Napoli si prepara ad ospitare la 38ª America’s Cup, evento di portata mondiale con regate preliminari in programma dal 24 al 27 settembre. Tuttavia, le aspettative di sviluppo professionale e occupazionale legate all’evento si scontrano con la realtà del programma volontari che richiede ai partecipanti dieci giorni di lavoro gratuito, con spese di viaggio e alloggio a loro carico.
Il Movimento Libero e Autonomo delle Scuole di Formazione Autofinanziate ha criticato duramente questa situazione, evidenziando come le promesse di formazione e impiego per i giovani campani non si siano tradotte in fatti concreti.
Nicola Troisi, segretario del Movimento, ha ricordato che già a febbraio erano state sollevate domande precise sulle modalità di formazione legate all’evento, senza mai ricevere risposte ufficiali. Le risorse pubbliche stanziate dalla Città Metropolitana, guidata dal sindaco Gaetano Manfredi, ammontano a circa dieci milioni di euro, ma non vi è traccia di programmi che garantiscano un reale impatto occupazionale per chi si forma nelle scuole professionali campane.
Uno studio ministeriale prevede un impatto economico significativo dall’evento, con oltre 1,2 miliardi di euro stimati nel lungo periodo e fino a 11.000 posti di lavoro generati, ma il primo atto operativo rivolto ai cittadini si traduce in un appello al lavoro volontario gratuito. Troisi sottolinea come questa situazione risulti paradossale soprattutto per un settore della formazione che conta oltre quattrocento imprese e migliaia di lavoratori, esclusi dai tavoli di confronto e dalle opportunità offerte dalla manifestazione.
Nel frattempo, la Federazione Italiana Sindacati Intercategoriali ha presentato un esposto all’Ispettorato del Lavoro di Napoli per accertare se le attività previste dal programma volontari possano nascondere rapporti di lavoro non regolari. Il Movimento Libero chiede un tavolo urgente con istituzioni e organizzatori per definire percorsi formativi concreti e garantire l’accesso a rapporti di lavoro regolari nei settori collegati all’evento, come accoglienza, ospitalità ed economia del mare.
La vicenda mette in luce un nodo cruciale: come trasformare un evento di grande prestigio internazionale in un’opportunità concreta per il territorio, evitando che rimanga solo una vetrina senza ricadute reali per i giovani e i lavoratori locali.
Domande frequenti sull'America's Cup e il volontariato a Napoli
Ecco alcune domande comuni riguardo al programma di volontariato per l'America's Cup a Napoli e le critiche ad esso associate.
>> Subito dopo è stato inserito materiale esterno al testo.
Definition AdminResult_decode : Parser AdminResult :=
  t ← Reader_u8;
  if t =? 0 then i ← Reader_u64; mret (Accepted i)
  else if t =? 1 then h ← Reader_opt Reader_u32; mret (AdminNotLeader h)
  else if t =? 2 then mret Rejected
  else Parser_fail (BadTag t).

(** The payload [Wire::encode] builds before framing it. *)
Definition Wire_payload (x : Wire) : Bytes :=
  match x with
  | WRaft m => 0 :: Message_encode m
  | WClient q => 1 :: Request_encode q
  | WReply p => 2 :: Response_encode p
  | WAdmin c => 3 :: ConfigChange_encode c Writer_new
  | WAdminReply a => 4 :: AdminResult_encode a
  end.

Definition Wire_encode (x : Wire) : Bytes := frame (Wire_payload x).

Definition result_map {E A B} (f : A -> B) (r : result E A) : result E B :=
  match r with Ok a => Ok (f a) | Err e => Err e end.

Definition Wire_decode (buf : Bytes) : result DecodeError Wire :=
  match unframe buf with
  | Err e => Err e
  | Ok [] => Err Truncated
  | Ok (tag :: rest) =>
      if tag =? 0 then result_map WRaft (Message_decode rest)
      else if tag =? 1 then result_map WClient (Request_decode rest)
      else if tag =? 2 then result_map WReply (Response_decode rest)
      else if tag =? 3 then result_map WAdmin (ConfigChange_decode (Reader_new rest)).1
      else if tag =? 4 then result_map WAdminReply (AdminResult_decode (Reader_new rest)).1
      else Err (BadTag tag)
  end.

(** * Theorems *)

Definition Body_ok (b : Body) : Prop :=
  match b with
  | PreVoteReq i t | VoteReq i t => is_u64 i /\ is_u64 t
  | PreVoteResp _ | VoteResp _ | TimeoutNow => True
  | AppendReq pi pt es c =>
      is_u64 pi /\ is_u64 pt /\ is_u64 c /\ fits_u32 es /\ Forall Entry_ok es
  | AppendResp _ m ci ct => is_u64 m /\ is_u64 ci /\ is_u64 ct
  | SnapshotReq s => Snapshot_ok s
  | SnapshotResp _ i => is_u64 i
  | HeartbeatReq c x => is_u64 c /\ is_u64 x
  | HeartbeatResp x => is_u64 x
  end.
Definition Message_ok (m : Message) : Prop := is_u64 (m_term m) /\ Body_ok (m_body m).
Definition AdminResult_ok (a : AdminResult) : Prop :=
  match a with Accepted i => is_u64 i | AdminNotLeader h => opt_ok is_u32 h | Rejected => True end.
Definition Wire_ok (x : Wire) : Prop :=
  match x with
  | WRaft m => Message_ok m
  | WClient q => Request_ok q
  | WReply p => Response_ok p
  | WAdmin c => ConfigChange_ok c
  | WAdminReply a => AdminResult_ok a
  end.

#[export] Instance Body_ok_dec b : Decision (Body_ok b).
Proof. destruct b; simpl; apply _. Defined.
#[export] Instance Message_ok_dec m : Decision (Message_ok m).
Proof. unfold Message_ok. apply _. Defined.
#[export] Instance AdminResult_ok_dec a : Decision (AdminResult_ok a).
Proof. destruct a; simpl; apply _. Defined.
#[export] Instance Wire_ok_dec x : Decision (Wire_ok x).
Proof. destruct x; simpl; apply _. Defined.

Lemma Writer_seq_entries es w :
  Writer_seq Entry_encode es w = w ++ Writer_seq Entry_encode es [].
Proof. by rewrite (Writer_seq_bytes es w), (Writer_seq_bytes es []). Qed.

Lemma parses_message m : Message_ok m -> parses Message_decoder (Message_encode m) m.
Proof.
  destruct m as [t b]. intros (Ht & Hb). unfold Message_encode, Message_decoder. simpl in *.
  destruct b; simpl in Hb; destruct_and?;
    rewrite ?(Writer_seq_entries _ (_ ++ _)), ?(Writer_seq_entries _ (Writer_u64 _ _)),
      ?(rt_enc (enc := Snapshot_encode) _ (Writer_u8 _ _)); writer_fields;
    (eapply parses_bind; [by auto with codec|];
     eapply parses_bind_end; [unfold Body_decode; parse_tag; parse_fields|apply parses_ret]).
Qed.

Lemma parses_admin a : AdminResult_ok a -> parses AdminResult_decode (AdminResult_encode a) a.
Proof.
  intros Ha. unfold AdminResult_encode, AdminResult_decode. destruct a; simpl in Ha; writer_fields;
    parse_tag; parse_fields.
Qed.

(** ** Frames *)

(** A buffer with the layout of a frame, the two header words given by their
    bytes. *)
Lemma unframe_layout v lb cb rest :
  length lb = 4%nat -> length cb = 4%nat ->
  unframe (v :: lb ++ cb ++ rest) =
    if negb (v =? PROTOCOL_VERSION) then Err (BadTag v)
    else if MAX_FRAME <? le_value lb then Err (BadLength (le_value lb))
    else if Z.of_nat (length rest) <? le_value lb then Err Truncated
    else
      let payload := take (Z.to_nat (le_value lb)) rest in
      if negb (crc32c payload =? le_value cb)
      then Err (BadChecksum (le_value cb) (crc32c payload)) else Ok payload.
Proof.
  intros Hl Hc.
  assert (E1 : sub (v :: lb ++ cb ++ rest) 1 4 = lb).
  { unfold sub. simpl. rewrite drop_0, <- Hl. apply take_app_length. }
  assert (E5 : forall n, drop (5 + n) (v :: lb ++ cb ++ rest) = drop n (cb ++ rest)).
  { intros n. simpl. rewrite drop_app, (drop_ge lb) by lia. simpl. f_equal. lia. }
  assert (E2 : sub (v :: lb ++ cb ++ rest) 5 4 = cb).
  { unfold sub. change 5%nat with (5 + 0)%nat. rewrite E5, drop_0, <- Hc. apply take_app_length. }
  assert (E3 : forall n, sub (v :: lb ++ cb ++ rest) 9 n = take n rest).
  { intros n. unfold sub. change 9%nat with (5 + 4)%nat. rewrite E5. f_equal.
    rewrite <- Hc. apply drop_app_length. }
  assert (El : length (v :: lb ++ cb ++ rest) = (9 + length rest)%nat).
  { simpl. rewrite !length_app, Hl, Hc. lia. }
  unfold unframe. rewrite El, bool_decide_eq_false_2 by lia. rewrite E1, E2, E3. simpl.
  destruct (negb _); [done|]. destruct (Z.ltb_spec MAX_FRAME (le_value lb)); [done|].
  replace (Z.of_nat _ <? _) with (Z.of_nat (length rest) <? le_value lb); [done|].
  destruct (Z.ltb_spec (Z.of_nat (length rest)) (le_value lb)); symmetry;
    [apply Z.ltb_lt|apply Z.ltb_ge]; lia.
Qed.

Definition payload_ok (p : Bytes) : Prop :=
  Forall is_u8 p /\ Z.of_nat (length p) <= MAX_FRAME.

#[export] Instance payload_ok_dec p : Decision (payload_ok p).
Proof. unfold payload_ok. apply _. Defined.

Lemma payload_len (p : Bytes) : Z.of_nat (length p) <= MAX_FRAME ->
  le_value (le_bytes 4 (len_u32 p)) = Z.of_nat (length p).
Proof.
  intros Hp. rewrite le_value_le_bytes. change (U8 ^ Z.of_nat 4) with U32.
  assert (Hf : fits_u32 p) by (unfold fits_u32, MAX_FRAME in *; lia).
  rewrite (fits_len p Hf), Z.mod_small; [done|]. unfold fits_u32 in Hf. lia.
Qed.

Lemma payload_crc (p : Bytes) : Forall is_u8 p -> le_value (le_bytes 4 (crc32c p)) = crc32c p.
Proof.
  intros Hp. rewrite le_value_le_bytes. change (U8 ^ Z.of_nat 4) with U32.
  apply Z.mod_small, crc32c_u32, Hp.
Qed.

Lemma MAX_FRAME_ltb n : n <= MAX_FRAME -> (MAX_FRAME <? n) = false.
Proof. intros. by apply Z.ltb_ge. Qed.

Lemma unframe_frame p tail : payload_ok p -> unframe (frame p ++ tail) = Ok p.
Proof.
  intros [Hb Hlen]. unfold frame. rewrite <- !app_assoc.
  change ([?v] ++ ?x) with (v :: x). rewrite unframe_layout by apply le_bytes_length.
  rewrite payload_len, payload_crc by done. simpl negb. rewrite MAX_FRAME_ltb by done.
  rewrite (proj2 (Z.ltb_ge _ _)) by (rewrite length_app; lia).
  rewrite Nat2Z.id, take_app_length. cbv zeta. by rewrite Z.eqb_refl.
Qed.

Lemma list_split_at {A} (n : nat) (l : list A) : (n <= length l)%nat ->
  exists a b, l = a ++ b /\ length a = n.
Proof. intros H. exists (take n l), (drop n l). rewrite take_drop, length_take. split; [done|lia]. Qed.

(** Every buffer of at least nine bytes has the layout of a frame. *)
Lemma frame_layout_of (buf : Bytes) : (9 <= length buf)%nat ->
  exists v (lb cb rest : Bytes), buf = v :: lb ++ cb ++ rest /\ length lb = 4%nat /\ length cb = 4%nat.
Proof.
  intros H. destruct buf as [|v buf]; [simpl in H; lia|]. simpl in H.
  destruct (list_split_at 4 buf) as (lb & b2 & -> & Hl); [lia|].
  rewrite length_app in H. destruct (list_split_at 4 b2) as (cb & rest & -> & Hc); [lia|].
  exists v, lb, cb, rest. auto.
Qed.
Definition maybe_finish_config_change (r : Raft) : option Index * Raft :=
  if bool_decide (r_role r <> Leader) then (None, r)
  else
    let cfg := Log_config (r_log r) in
    if negb (Config_is_joint cfg) then (None, r)
    else
      let joint_committed := existsb is_enter_joint
        (Log_slice (r_log r) (snapshot_index (r_log r) +64 1) (r_commit r +64 1)) in
      if negb joint_committed then (None, r) else propose_config LeaveJoint r.
(** Asking for votes in a new term, with one's own vote cast. *)
Lemma calm_ask_peers a b r0 r : calm r0 r -> r_term r0 < r_term r -> r_vote r = Some (r_id r) ->
  calm r0 (send_to_peers (fun peer => send peer (VoteReq a b)) r).
Proof.
  intros [Ei ??? B (ms0 & E & Hms0 & Ha)] Ht Hv. destruct (ask_peers a b r) as (ms & -> & Hms).
  rewrite Forall_forall in Hms. split; try done. exists (ms0 ++ ms). split_and!.
  - simpl. by rewrite E, app_assoc.
  - apply Forall_app. split; [done|]. apply Forall_forall. intros tm ->%Hms. done.
  - intros to m [Hin|Hin]%elem_of_app Hm; [by eapply Ha|]. apply Hms in Hin. simpl in Hin. subst m.
    simpl. split; [done|]. unfold ballot. simpl. by rewrite Hv, Ei.
Qed.

#[export] Hint Resolve quiet_calm calm_set_role calm_set_leader calm_set_votes calm_set_log
  calm_set_commit calm_set_applied calm_set_persisted calm_set_hard_state_dirty calm_supersede : raft.
#[export] Hint Extern 1 (plain _ _) => exact I : raft.

(** Peels the last update off a chain. *)
Ltac calm_chain := repeat first [ reflexivity | solve [auto with raft] | etransitivity; [|solve [auto with raft]] ].

Lemma calm_append es r : calm r (append_to_own_log es r).
Proof. unfold append_to_own_log. destruct es; calm_chain. Qed.

Lemma calm_advance_commit r : calm r (maybe_advance_commit r).
Proof.
  unfold maybe_advance_commit. destruct (_ <=? _); [reflexivity|].
  case_bool_decide; [reflexivity|]. calm_chain.
Qed.

Lemma calm_become_follower t l r : calm r (become_follower t l r).
Proof.
  unfold become_follower. destruct (Z.ltb_spec (r_term r) t) as [H|H]; [|calm_chain].
  split; try done.
  - by apply later_term.
  - queued_nothing.
Qed.

#[export] Hint Resolve calm_append calm_advance_commit calm_become_follower : raft.

Lemma calm_become_leader r : calm r (become_leader r).
Proof. unfold become_leader. calm_chain. Qed.

Lemma calm_draw r : calm r (campaign_draw r).
Proof. unfold campaign_draw, stir. calm_chain. Qed.

#[export] Hint Resolve calm_become_leader calm_draw : raft.

Lemma calm_send_to_peers f r : (forall peer r, quiet r (f peer r)) -> calm r (send_to_peers f r).
Proof. intros H. by apply quiet_calm, quiet_send_to_peers. Qed.

(** The [+ 1] of a campaign does not wrap. *)
Definition term_room (r : Raft) : Prop := 0 <= r_term r < U64 - 1.

Lemma calm_campaign_vote r : term_room r -> calm r (campaign_vote r).
Proof.
  intros Hr. unfold campaign_vote. set (r1 := campaign_draw r).
  assert (E1 : r_term r1 = r_term r) by done. cbv zeta.
  set (r2 := set_votes _ _).
  assert (H2 : calm r r2).
  { transitivity r1; [apply calm_draw|]. split; try done.
    - apply later_term. change (r_term r1 < r_term r1 +64 1).
      rewrite E1, wadd64_small; unfold term_room in Hr; lia.
    - queued_nothing. }
  destruct (tally _ _); [etransitivity; [exact H2|apply calm_become_leader]|].
  apply calm_ask_peers; [done| |done]. change (r_term r < r_term r1 +64 1).
  rewrite E1, wadd64_small; unfold term_room in Hr; lia.
Qed.

Lemma calm_campaign b r : term_room r -> calm r (campaign b r).
Proof.
  intros Hr. unfold campaign. destruct b; [|by apply calm_campaign_vote]. cbv zeta.
  set (r1 := campaign_draw r). assert (H1 : calm r r1) by apply calm_draw.
  assert (E1 : r_term r1 = r_term r) by done. clearbody r1.
  set (r2 := set_votes _ _). assert (H2 : calm r1 r2) by (unfold r2; calm_chain).
  assert (E2 : r_term r2 = r_term r1) by done. clearbody r2.
  transitivity r2; [by transitivity r1|]. destruct (tally _ _).
  - apply calm_campaign_vote. unfold term_room in *. lia.
  - apply calm_send_to_peers. intros. by apply quiet_push.
Qed.
#[export] Hint Resolve calm_campaign : raft.

Lemma calm_check_quorum r : calm r (check_quorum r).
Proof. unfold check_quorum. cbv zeta. destruct (Config_has_quorum _ _); calm_chain. Qed.

Lemma calm_follow from r : calm r (follow from r).
Proof. unfold follow. case_bool_decide; calm_chain. Qed.

Lemma calm_raise_commit c r : calm r (raise_commit c r).
Proof. unfold raise_commit. destruct (_ <? _); calm_chain. Qed.

#[export] Hint Resolve calm_check_quorum calm_follow calm_raise_commit : raft.

Lemma calm_tick rand r : term_room r -> calm r (tick rand r).
Proof.
  intros Hr. unfold tick. cbv zeta. set (r1 := set_election_elapsed _ _).
  assert (H1 : calm r r1) by (unfold r1; calm_chain).
  assert (E1 : r_term r1 = r_term r) by done. clearbody r1. transitivity r1; [done|].
  assert (Hel : calm r1 (if promotable r1 && (r_election_timeout r1 <=? r_election_elapsed r1)
    then start_election r1 else r1)).
  { destruct (_ && _); [|reflexivity]. apply calm_campaign. unfold term_room in *. lia. }
  destruct (r_role r1); try exact Hel. clear Hel.
  set (r2 := set_quorum_contact_elapsed _ _). assert (H2 : calm r1 r2) by (unfold r2; calm_chain).
  clearbody r2. set (r3 := if _ : bool then broadcast_append _ else _).
  assert (H3 : calm r2 r3) by (unfold r3; destruct (_ <=? _); calm_chain).
  clearbody r3. set (r4 := if _ : bool then check_quorum _ else _).
  assert (H4 : calm r3 r4) by (unfold r4; destruct (_ <=? _); calm_chain).
  clearbody r4. transitivity r4; [by transitivity r3; [transitivity r2|]|]. calm_chain.
Qed.

Lemma calm_propose data r : calm r (propose data r).2.
Proof. unfold propose. case_bool_decide; simpl; calm_chain. Qed.

Lemma calm_propose_config change r : calm r (propose_config change r).2.
Proof.
  unfold propose_config. case_bool_decide; [reflexivity|]. cbv zeta.
  set (refused := match change with EnterJoint _ _ => _ | LeaveJoint => _ end). clearbody refused.
  destruct refused; [reflexivity|]. destruct (existsb _ _); [reflexivity|]. cbn [snd]. calm_chain.
Qed.

Lemma calm_finish r : calm r (maybe_finish_config_change r).2.
Proof.
  unfold maybe_finish_config_change. case_bool_decide; [reflexivity|]. cbv zeta.
  destruct (negb _); [reflexivity|]. destruct (negb _); [reflexivity|]. apply calm_propose_config.
Qed.

Lemma quiet_read_index r : quiet r (read_index r).2.
Proof.
  unfold read_index. case_bool_decide; [reflexivity|]. destruct (negb _); [reflexivity|]. cbv zeta.
  destruct (Config_has_quorum _ _); cbn [snd].
  - etransitivity; [|apply quiet_push_reads]. apply quiet_set_read_ctx.
  - etransitivity; [|apply quiet_send_to_peers; intros; by apply quiet_send].
    etransitivity; [|apply quiet_set_pending_reads]. apply quiet_set_read_ctx.
Qed.

Lemma quiet_transfer t r : quiet r (transfer_leadership t r).2.
Proof.
  unfold transfer_leadership. destruct (_ || _); [reflexivity|]. destruct (negb _); [reflexivity|].
  by apply quiet_send.
Qed.

Lemma calm_step_down r : calm r (step_down r).
Proof. unfold step_down. case_bool_decide; calm_chain. Qed.

Lemma calm_send_snapshot peer s r : calm r (send_snapshot peer s r).
Proof.
  unfold send_snapshot, send. etransitivity; [|apply calm_push; [done|by intros ?]]. auto with raft.
Qed.

(** ** Message handlers *)

Lemma quiet_pre_vote_req from t i lt r : quiet r (handle_pre_vote_req from t i lt r).
Proof. by apply quiet_push. Qed.

Lemma calm_pre_vote_resp from t g r : term_room r -> calm r (handle_pre_vote_resp from t g r).
Proof.
  intros Hr. unfold handle_pre_vote_resp. case_bool_decide; [reflexivity|].
  destruct (_ && _); [auto with raft|]. cbv zeta. set (r1 := set_votes _ _).
  assert (H1 : calm r r1) by apply calm_set_votes. assert (E1 : r_term r1 = r_term r) by done.
  clearbody r1. transitivity r1; [done|].
  destruct (tally _ _); [apply calm_campaign; unfold term_room in *; lia|].
  destruct (lost _ _); auto with raft. reflexivity.
Qed.

Lemma calm_vote_resp from g r : calm r (handle_vote_resp from g r).
Proof.
  unfold handle_vote_resp. case_bool_decide; [reflexivity|]. cbv zeta. set (r1 := set_votes _ _).
  transitivity r1; [apply calm_set_votes|]. destruct (tally _ _); [auto with raft|].
  destruct (lost _ _); auto with raft. reflexivity.
Qed.

Lemma calm_handle_append from pi pt es c r : calm r (handle_append from pi pt es c r).
Proof.
  unfold handle_append. cbv zeta. set (r1 := follow from r).
  transitivity r1; [apply calm_follow|]. clearbody r1.
  destruct (_ <? _); [by apply quiet_calm, quiet_send|].
  destruct (Log_term_at _ _) as [t|]; [|by apply quiet_calm, quiet_send].
  destruct (_ =? _); [|by apply quiet_calm, quiet_send].
  destruct (Log_merge (r_log r1) pi es) as [log last_new].
  set (r2 := set_log log r1). set (r3 := match es with [] => r2 | _ => _ end).
  assert (H3 : calm r1 r3) by (unfold r3, r2; destruct es; calm_chain). clearbody r3.
  set (r4 := raise_commit _ r3). assert (H4 : calm r3 r4) by apply calm_raise_commit. clearbody r4.
  set (r5 := if _ : bool then _ else r4).
  assert (H5 : calm r4 r5) by (unfold r5; destruct (_ <? _); calm_chain). clearbody r5.
  transitivity r5; [by transitivity r4; [transitivity r3|]|]. by apply quiet_calm, quiet_send.
Qed.

Lemma calm_append_resp from s mi ci ct r : calm r (handle_append_resp from s mi ci ct r).
Proof.
  unfold handle_append_resp. case_bool_decide; [reflexivity|]. cbv zeta.
  destruct (r_progress r !! from) as [p|]; [|reflexivity]. destruct s; [|calm_chain].
  set (r1 := maybe_advance_commit _). assert (H1 : calm r r1) by (unfold r1; calm_chain).
  clearbody r1. transitivity r1; [done|].
  destruct (r_progress r1 !! from) as [q|]; [destruct (_ <? _)|]; auto with raft; reflexivity.
Qed.

Lemma calm_handle_snapshot from s r : calm r (handle_snapshot from s r).
Proof.
  unfold handle_snapshot. cbv zeta. set (r1 := follow from r).
  transitivity r1; [apply calm_follow|]. clearbody r1.
  destruct (_ <=? _); [by apply quiet_calm, quiet_send|]. calm_chain.
Qed.

Lemma calm_snapshot_resp from s i r : calm r (handle_snapshot_resp from s i r).
Proof.
  unfold handle_snapshot_resp. case_bool_decide; [reflexivity|].
  destruct (r_progress r !! from) as [p|]; [|reflexivity]. destruct s; calm_chain.
Qed.

Lemma calm_heartbeat from c x r : calm r (handle_heartbeat from c x r).
Proof. unfold handle_heartbeat. calm_chain. Qed.

Lemma quiet_heartbeat_resp from x r : quiet r (handle_heartbeat_resp from x r).
Proof.
  unfold handle_heartbeat_resp. case_bool_decide; [reflexivity|]. cbv zeta.
  set (r1 := update_progress _ _ _). transitivity r1; [apply quiet_update_progress|]. clearbody r1.
  destruct (map _ (filter _ _)); [auto with raft|].
  etransitivity; [|apply quiet_set_quorum_contact]. etransitivity; [|apply quiet_push_reads].
  etransitivity; apply quiet_set_pending_reads.
Qed.

(** [evolves r r']: the ballot moved only forward, every granted vote that was
    queued is for the vote recorded in the term it names, the current one, and a
    vote asked for is covered as in [calm]. *)
Record evolves (r r' : Raft) : Prop := {
  ev_id : r_id r' = r_id r;
  ev_phs : r_persisted_hard_state r' = r_persisted_hard_state r;
  ev_hs : rd_hard_state (r_pending r') = rd_hard_state (r_pending r);
  ev_ballot : later (ballot r) (ballot r');
  ev_msgs : exists ms, msgs r' = msgs r ++ ms /\
    (forall to m, (to, m) ∈ ms -> grants m -> m_term m = r_term r' /\ r_vote r' = Some to) /\
    forall to m, (to, m) ∈ ms -> asks m ->
      r_term r < m_term m /\ later (m_term m, Some (r_id r)) (ballot r')
}.

Lemma calm_evolves r r' : calm r r' -> evolves r r'.
Proof.
  intros [??? ? B (ms & E & Hms & Ha)]. split; try done. exists ms. split_and!; [done| |done].
  intros to m Hin Hg. rewrite Forall_forall in Hms. by apply (Hms (to, m)) in Hin.
Qed.

Lemma calm_then r1 r2 r3 : calm r1 r2 -> evolves r2 r3 -> evolves r1 r3.
Proof.
  intros [Ei ?? ? B (ms & E & Hms & Ha)] [??? B' (ms' & E' & Hms' & Ha')].
  split; try congruence; [by etransitivity|]. exists (ms ++ ms').
  split_and!; [by rewrite E', E, app_assoc|..]; intros to m [Hin|Hin]%elem_of_app Hg.
  - rewrite Forall_forall in Hms. by apply (Hms (to, m)) in Hin.
  - by apply Hms'.
  - destruct (Ha to m Hin Hg) as [Ht Hl]. split; [done|]. by etransitivity.
  - destruct (Ha' to m Hin Hg) as [Ht Hl]. rewrite <- Ei. split; [|done]. destruct B as [B _]. simpl in B. lia.
Qed.

Lemma evolves_vote_req from i t r : evolves r (handle_vote_req from i t r).
Proof.
  unfold handle_vote_req. cbv zeta. set (can := match r_vote r with None => true | Some v => _ end).
  destruct (can && _) eqn:G.
  - apply andb_true_iff in G as [Hcan _]. split; try done.
    + split; [done|]. simpl. intros _ Hv. unfold can in Hcan.
      destruct (r_vote r) as [v|]; [|done]. apply Z.eqb_eq in Hcan. by subst.
    + eexists. split_and!; [done|..]; intros to m Hin ?; apply list_elem_of_singleton in Hin;
        by injection Hin as -> ->.
  - apply calm_evolves, quiet_calm. by apply quiet_send.
Qed.

Lemma calm_handle from m r : term_room r -> ~ asks m -> calm r (handle from m r).
Proof.
  intros Hr Ha. unfold handle. unfold asks in Ha. destruct (m_body m); try done;
    auto using quiet_calm, quiet_pre_vote_req, calm_pre_vote_resp, calm_vote_resp, calm_handle_append,
      calm_append_resp, calm_handle_snapshot, calm_snapshot_resp, calm_heartbeat,
      quiet_heartbeat_resp.
  destruct (promotable r); [by apply calm_campaign|reflexivity].
Qed.

#[export] Instance asks_dec m : Decision (asks m).
Proof. unfold asks. destruct (m_body m); apply _. Defined.

Lemma evolves_handle from m r : term_room r -> evolves r (handle from m r).
Proof.
  intros Hr. destruct (decide (asks m)) as [Ha|Ha]; [|by apply calm_evolves, calm_handle].
  unfold handle. unfold asks in Ha. destruct (m_body m); try done. apply evolves_vote_req.
Qed.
Qual è il programma di volontariato per l'America's Cup?
Il programma richiede ai volontari di lavorare per dieci giorni senza compenso, coprendo anche le spese di viaggio e alloggio.
Quali sono le critiche mosse al programma di volontariato?
Il Movimento Libero critica l'assenza di opportunità di formazione e lavoro reale per i giovani locali, nonostante le ingenti risorse pubbliche stanziate.
Qual è l'impatto economico previsto dall'evento?
Uno studio ministeriale stima un impatto economico di oltre 1,2 miliardi di euro e la creazione di fino a 11.000 posti di lavoro nel lungo periodo.
Cosa chiede il Movimento Libero alle istituzioni?
Il Movimento chiede un tavolo urgente con le istituzioni per definire percorsi formativi concreti e garantire accesso a lavori regolari nei settori collegati all'evento.